WHAT YOU SHOULD DO:
Nothing should be left out. Give all the data again exactly as written.

(DATA TO USE)

Lemma close_command_run y pkt a sent_now w1 o w' :
  wk_store w1 = wk_store w -> wk_clients w1 !! c = Some y -> wc_link y = Some s ->
  close_command mem c pkt a sent_now w1 = Ok (o, w') ->
  match o with
  | None => w' = w1 /\ (a = PS_IGNORE \/ pkt_type pkt <> PqMsg_Close \/
      exists p pkt2, unmarshall_close_packet pkt = Ok (UOk p, pkt2) /\ is_close_named_statement_packet p = false)
  | Some d => d <> D_send /\ d <> D_requeue /\ (d = D_done -> pkt_type pkt = PqMsg_Close /\
      exists v', st_servers (wk_store w') !! s = Some v' /\
        (asks PqMsg_Close v v' \/ (nothing_in_flight_to_client v = true /\ sent_now = true /\ v' = v)))
  end.
Proof using Hinv Hroom Ec Es.
  intros Hst Ey Hl E. unfold close_command in E. destruct Hroom as [Hn1 Hn2].
  case_bool_decide as Ha; cbn [negb andb] in E; [injection E as <- <-; auto|].
  case_bool_decide as Ht; [|injection E as <- <-; auto].
  apply SM_bind_ok in E as ([u p2] & w2 & E2 & E). apply of_res_run in E2 as [Eu ->].
  destruct u as [p| |]; [|by injection E as <- <-..].
  destruct (is_close_named_statement_packet p) eqn:Hn; [|injection E as <- <-; eauto 10].
  winv. rewrite Ey in E0. injection E0 as <-. rewrite Hl, Hst in Hm.
  destruct a1; [|by split_and!]. split_and!; [done..|]. intros _. split; [done|].
  eapply good_run in Hm; [|eapply (close_good mem (zlen (all_refs (wk_store w))) ltac:(lia)); eauto; by intros ? [= <-]].
  destruct (Hm eq_refl) as [_ Hcl]. unfold closed_by in Hcl. rewrite Es in Hcl.
  destruct (nothing_in_flight_to_client v); [destruct Hcl; eauto 10|]. destruct Hcl as (v' & ? & ?). eauto.
Qed.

(End DATA TO USE)

SOLUTION FOR THIS EXERCISE:
Lemma close_command_run y pkt a sent_now w1 o w' :
  wk_store w1 = wk_store w -> wk_clients w1 !! c = Some y -> wc_link y = Some s ->
  close_command mem c pkt a sent_now w1 = Ok (o, w') ->
  match o with
  | None => w' = w1 /\ (a = PS_IGNORE \/ pkt_type pkt <> PqMsg_Close \/
      exists p pkt2, unmarshall_close_packet pkt = Ok (UOk p, pkt2) /\ is_close_named_statement_packet p = false)
  | Some d => d <> D_send /\ d <> D_requeue /\ (d = D_done -> pkt_type pkt = PqMsg_Close /\
      exists v', st_servers (wk_store w') !! s = Some v' /\
        (asks PqMsg_Close v v' \/ (nothing_in_flight_to_client v = true /\ sent_now = true /\ v' = v)))
  end.
Proof using Hinv Hroom Ec Es.
  intros Hst Ey Hl E. unfold close_command in E. destruct Hroom as [Hn1 Hn2].
  case_bool_decide as Ha; cbn [negb andb] in E; [injection E as <- <-; auto|].
  case_bool_decide as Ht; [|injection E as <- <-; auto].
  apply SM_bind_ok in E as ([u p2] & w2 & E2 & E). apply of_res_run in E2 as [Eu ->].
  destruct u as [p| |]; [|by injection E as <- <-..].
  destruct (is_close_named_statement_packet p) eqn:Hn; [|injection E as <- <-; eauto 10].
  winv. rewrite Ey in E0. injection E0 as <-. rewrite Hl, Hst in Hm.
  destruct a1; [|by split_and!]. split_and!; [done..|]. intros _. split; [done|].
  eapply good_run in Hm; [|eapply (close_good mem (zlen (all_refs (wk_store w))) ltac:(lia)); eauto; by intros ? [= <-]].
  destruct (Hm eq_refl) as [_ Hcl]. unfold closed_by in Hcl. rewrite Es in Hcl.
  destruct (nothing_in_flight_to_client v); [destruct Hcl; eauto 10|]. destruct Hcl as (v' & ? & ?). eauto.
Qed.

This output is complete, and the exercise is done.